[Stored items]
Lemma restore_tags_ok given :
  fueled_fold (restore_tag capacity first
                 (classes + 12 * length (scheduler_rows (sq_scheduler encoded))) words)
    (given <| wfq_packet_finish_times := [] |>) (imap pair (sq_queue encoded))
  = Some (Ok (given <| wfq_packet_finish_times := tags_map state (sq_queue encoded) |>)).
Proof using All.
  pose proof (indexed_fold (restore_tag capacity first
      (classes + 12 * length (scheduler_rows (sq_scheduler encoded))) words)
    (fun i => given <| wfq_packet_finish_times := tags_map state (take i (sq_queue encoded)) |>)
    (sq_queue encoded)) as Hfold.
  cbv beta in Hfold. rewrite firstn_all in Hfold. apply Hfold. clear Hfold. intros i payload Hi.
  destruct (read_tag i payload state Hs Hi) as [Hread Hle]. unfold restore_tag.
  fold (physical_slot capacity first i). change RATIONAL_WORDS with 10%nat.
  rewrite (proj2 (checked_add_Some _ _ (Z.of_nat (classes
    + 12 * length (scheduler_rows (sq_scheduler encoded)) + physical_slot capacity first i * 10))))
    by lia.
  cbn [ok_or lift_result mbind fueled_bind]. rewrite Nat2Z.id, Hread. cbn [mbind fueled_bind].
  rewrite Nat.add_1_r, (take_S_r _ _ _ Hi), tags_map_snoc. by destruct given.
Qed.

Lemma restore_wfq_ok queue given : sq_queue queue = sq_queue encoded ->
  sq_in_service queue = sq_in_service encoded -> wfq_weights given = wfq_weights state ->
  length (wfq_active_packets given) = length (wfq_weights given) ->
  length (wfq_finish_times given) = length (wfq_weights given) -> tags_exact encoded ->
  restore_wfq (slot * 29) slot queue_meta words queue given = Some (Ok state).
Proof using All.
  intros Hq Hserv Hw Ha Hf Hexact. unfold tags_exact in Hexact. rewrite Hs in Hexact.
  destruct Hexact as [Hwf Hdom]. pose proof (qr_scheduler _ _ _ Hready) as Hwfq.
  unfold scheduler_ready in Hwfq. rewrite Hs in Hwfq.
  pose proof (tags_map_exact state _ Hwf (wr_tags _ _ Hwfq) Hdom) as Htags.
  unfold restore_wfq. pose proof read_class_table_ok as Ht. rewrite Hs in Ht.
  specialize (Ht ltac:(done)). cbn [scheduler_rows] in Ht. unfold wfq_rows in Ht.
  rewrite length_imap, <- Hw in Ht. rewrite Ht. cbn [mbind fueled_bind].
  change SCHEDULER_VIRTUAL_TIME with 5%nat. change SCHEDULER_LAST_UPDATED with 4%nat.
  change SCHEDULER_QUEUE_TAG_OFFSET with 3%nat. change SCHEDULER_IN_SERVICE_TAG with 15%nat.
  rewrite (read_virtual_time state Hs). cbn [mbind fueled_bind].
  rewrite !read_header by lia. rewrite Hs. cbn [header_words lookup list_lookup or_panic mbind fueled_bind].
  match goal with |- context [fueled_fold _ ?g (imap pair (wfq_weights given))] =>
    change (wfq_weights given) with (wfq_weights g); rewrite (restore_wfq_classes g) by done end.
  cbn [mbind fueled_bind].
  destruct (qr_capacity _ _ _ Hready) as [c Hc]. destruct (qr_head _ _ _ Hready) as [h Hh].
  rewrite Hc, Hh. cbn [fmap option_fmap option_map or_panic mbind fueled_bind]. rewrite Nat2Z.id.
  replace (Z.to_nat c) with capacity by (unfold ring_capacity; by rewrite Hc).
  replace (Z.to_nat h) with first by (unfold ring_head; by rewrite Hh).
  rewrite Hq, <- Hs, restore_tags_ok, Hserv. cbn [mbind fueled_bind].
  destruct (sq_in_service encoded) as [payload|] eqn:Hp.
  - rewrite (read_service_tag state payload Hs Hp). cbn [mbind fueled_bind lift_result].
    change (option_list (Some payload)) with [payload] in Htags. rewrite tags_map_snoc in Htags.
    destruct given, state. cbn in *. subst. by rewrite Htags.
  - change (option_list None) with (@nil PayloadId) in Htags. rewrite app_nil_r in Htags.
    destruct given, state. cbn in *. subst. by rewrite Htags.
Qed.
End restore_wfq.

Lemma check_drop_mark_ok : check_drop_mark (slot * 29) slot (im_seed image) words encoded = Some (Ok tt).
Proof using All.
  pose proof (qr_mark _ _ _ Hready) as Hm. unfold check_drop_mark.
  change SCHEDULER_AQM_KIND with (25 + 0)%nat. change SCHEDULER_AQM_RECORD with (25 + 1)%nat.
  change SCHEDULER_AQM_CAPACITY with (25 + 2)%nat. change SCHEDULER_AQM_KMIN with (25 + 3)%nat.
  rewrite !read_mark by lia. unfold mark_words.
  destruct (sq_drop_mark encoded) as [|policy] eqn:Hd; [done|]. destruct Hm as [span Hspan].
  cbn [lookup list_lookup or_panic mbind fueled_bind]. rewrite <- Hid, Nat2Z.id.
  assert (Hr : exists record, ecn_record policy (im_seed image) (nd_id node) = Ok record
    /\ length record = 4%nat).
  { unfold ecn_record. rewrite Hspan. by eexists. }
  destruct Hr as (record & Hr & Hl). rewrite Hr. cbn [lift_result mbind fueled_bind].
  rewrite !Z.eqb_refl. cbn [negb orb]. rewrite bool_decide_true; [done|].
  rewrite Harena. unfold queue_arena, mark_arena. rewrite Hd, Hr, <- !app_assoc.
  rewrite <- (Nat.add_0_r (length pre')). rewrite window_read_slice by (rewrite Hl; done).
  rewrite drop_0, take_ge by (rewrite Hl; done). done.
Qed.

● ACTIVITY:
Beginning at the first line of the records, give again each line exactly as written, ending with the line that contains "change SCHEDULER_VIRTUAL_TIME with".

● WRITTEN SOLUTION:
Lemma restore_tags_ok given :
  fueled_fold (restore_tag capacity first
                 (classes + 12 * length (scheduler_rows (sq_scheduler encoded))) words)
    (given <| wfq_packet_finish_times := [] |>) (imap pair (sq_queue encoded))
  = Some (Ok (given <| wfq_packet_finish_times := tags_map state (sq_queue encoded) |>)).
Proof using All.
  pose proof (indexed_fold (restore_tag capacity first
      (classes + 12 * length (scheduler_rows (sq_scheduler encoded))) words)
    (fun i => given <| wfq_packet_finish_times := tags_map state (take i (sq_queue encoded)) |>)
    (sq_queue encoded)) as Hfold.
  cbv beta in Hfold. rewrite firstn_all in Hfold. apply Hfold. clear Hfold. intros i payload Hi.
  destruct (read_tag i payload state Hs Hi) as [Hread Hle]. unfold restore_tag.
  fold (physical_slot capacity first i). change RATIONAL_WORDS with 10%nat.
  rewrite (proj2 (checked_add_Some _ _ (Z.of_nat (classes
    + 12 * length (scheduler_rows (sq_scheduler encoded)) + physical_slot capacity first i * 10))))
    by lia.
  cbn [ok_or lift_result mbind fueled_bind]. rewrite Nat2Z.id, Hread. cbn [mbind fueled_bind].
  rewrite Nat.add_1_r, (take_S_r _ _ _ Hi), tags_map_snoc. by destruct given.
Qed.

Lemma restore_wfq_ok queue given : sq_queue queue = sq_queue encoded ->
  sq_in_service queue = sq_in_service encoded -> wfq_weights given = wfq_weights state ->
  length (wfq_active_packets given) = length (wfq_weights given) ->
  length (wfq_finish_times given) = length (wfq_weights given) -> tags_exact encoded ->
  restore_wfq (slot * 29) slot queue_meta words queue given = Some (Ok state).
Proof using All.
  intros Hq Hserv Hw Ha Hf Hexact. unfold tags_exact in Hexact. rewrite Hs in Hexact.
  destruct Hexact as [Hwf Hdom]. pose proof (qr_scheduler _ _ _ Hready) as Hwfq.
  unfold scheduler_ready in Hwfq. rewrite Hs in Hwfq.
  pose proof (tags_map_exact state _ Hwf (wr_tags _ _ Hwfq) Hdom) as Htags.
  unfold restore_wfq. pose proof read_class_table_ok as Ht. rewrite Hs in Ht.
  specialize (Ht ltac:(done)). cbn [scheduler_rows] in Ht. unfold wfq_rows in Ht.
  rewrite length_imap, <- Hw in Ht. rewrite Ht. cbn [mbind fueled_bind].
  change SCHEDULER_VIRTUAL_TIME with 5%nat. change SCHEDULER_LAST_UPDATED with 4%nat.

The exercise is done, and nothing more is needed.